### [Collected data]
+ + + + +

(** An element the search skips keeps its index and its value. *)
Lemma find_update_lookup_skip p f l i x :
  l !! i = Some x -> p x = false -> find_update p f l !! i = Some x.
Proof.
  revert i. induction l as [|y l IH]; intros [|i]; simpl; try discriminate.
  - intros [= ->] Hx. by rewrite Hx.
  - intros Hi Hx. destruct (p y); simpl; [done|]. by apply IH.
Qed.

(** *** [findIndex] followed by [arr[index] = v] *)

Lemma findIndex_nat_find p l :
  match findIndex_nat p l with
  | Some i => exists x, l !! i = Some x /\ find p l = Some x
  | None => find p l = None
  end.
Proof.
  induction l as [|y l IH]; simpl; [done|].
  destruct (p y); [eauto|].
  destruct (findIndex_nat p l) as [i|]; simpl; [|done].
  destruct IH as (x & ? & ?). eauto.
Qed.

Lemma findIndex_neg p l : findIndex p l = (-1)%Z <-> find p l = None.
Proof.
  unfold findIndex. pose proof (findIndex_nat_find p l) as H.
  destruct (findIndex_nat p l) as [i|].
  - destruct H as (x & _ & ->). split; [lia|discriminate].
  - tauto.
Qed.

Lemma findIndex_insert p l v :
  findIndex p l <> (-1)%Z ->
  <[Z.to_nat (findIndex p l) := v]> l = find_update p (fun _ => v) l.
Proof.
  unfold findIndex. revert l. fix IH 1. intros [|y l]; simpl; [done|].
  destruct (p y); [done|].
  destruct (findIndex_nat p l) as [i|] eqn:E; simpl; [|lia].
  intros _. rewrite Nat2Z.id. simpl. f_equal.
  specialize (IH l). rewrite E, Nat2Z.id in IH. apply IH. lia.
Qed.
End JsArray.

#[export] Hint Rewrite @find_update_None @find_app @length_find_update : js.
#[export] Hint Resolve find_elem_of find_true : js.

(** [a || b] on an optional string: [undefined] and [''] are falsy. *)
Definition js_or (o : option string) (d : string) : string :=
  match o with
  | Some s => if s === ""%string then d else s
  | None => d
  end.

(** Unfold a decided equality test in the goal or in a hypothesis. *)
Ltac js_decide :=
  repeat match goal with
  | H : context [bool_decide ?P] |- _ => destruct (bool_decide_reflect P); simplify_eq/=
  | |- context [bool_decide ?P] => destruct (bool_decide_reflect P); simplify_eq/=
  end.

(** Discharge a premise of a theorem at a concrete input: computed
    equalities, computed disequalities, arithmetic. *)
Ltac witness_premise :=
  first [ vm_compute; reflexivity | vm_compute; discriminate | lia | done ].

+ + + + +

### [ABOUT THIS TASK]
Report how many lines of the entries above contain "goal", and give no other output.

### [RESPONSE]
2